[REQUIRED WORK] The output should be limited to the line holding "destruct (createDirectory_throws E (second_directory" and the lines after it through the end of the entries, each restated exactly.

[EXTRACTED MATERIAL]
Lemma second_choice_nonempty (E : Env) (w : World) : second_choice E w <> "".
Proof.
  unfold second_choice. intros H.
  apply append_empty_inv in H as [_ H]. discriminate.
Qed.

(** ** The staging area *)

Section StagingArea.

Variable E : Env.

Lemma directory_exists_uid_count (p : string) (n : nat) (w : World) :
  directory_exists p (set_uid_count n w) = directory_exists p w.
Proof. reflexivity. Qed.

Lemma directory_exists_added (p : string) (l : list string) (w : World) :
  directory_exists p (set_directories (p :: l) w) = true.
Proof. unfold directory_exists. apply bool_decide_eq_true. simpl. left. Qed.

(** What [CreateEmptyTempDirectory] does when its first choice is free. *)
Lemma CreateEmptyTempDirectory_free (w : World) :
  directory_exists (first_directory E w) w = false ->
  CreateEmptyTempDirectory E w =
    if createDirectory_throws E (first_directory E w)
    then ("", set_uid_count (S (uid_count w)) w)
    else (first_choice E w,
          set_directories (first_directory E w :: directories w)
            (set_uid_count (S (uid_count w)) w)).
Proof.
  intros Hfree. unfold CreateEmptyTempDirectory, UIDGenerator_GetUID, File_createDirectory.
  fold (first_choice E w). fold (first_directory E w).
  rewrite directory_exists_uid_count, Hfree.
  destruct (createDirectory_throws E (first_directory E w)); reflexivity.
Qed.

(** ... and when it is taken. *)
Lemma CreateEmptyTempDirectory_taken (w : World) :
  directory_exists (first_directory E w) w = true ->
  CreateEmptyTempDirectory E w =
    let w2 := set_uid_count (2 + uid_count w) w in
    if directory_exists (second_directory E w) w then (second_choice E w, w2)
    else if createDirectory_throws E (second_directory E w) then ("", w2)
    else (second_choice E w,
          set_directories (second_directory E w :: directories w) w2).
Proof.
  intros Htaken. unfold CreateEmptyTempDirectory, UIDGenerator_GetUID, File_createDirectory.
  fold (first_choice E w). fold (first_directory E w).
  rewrite directory_exists_uid_count, Htaken. cbn [uid_count set_uid_count].
  fold (second_choice E w). fold (second_directory E w).
  change (directory_exists (second_directory E w) (set_uid_count _ _))
    with (directory_exists (second_directory E w) w).
  destruct (directory_exists (second_directory E w) w); [reflexivity |].
  destruct (createDirectory_throws E (second_directory E w)); reflexivity.
Qed.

[FINISHED EXERCISE]
  destruct (createDirectory_throws E (second_directory E w)); reflexivity.
Qed.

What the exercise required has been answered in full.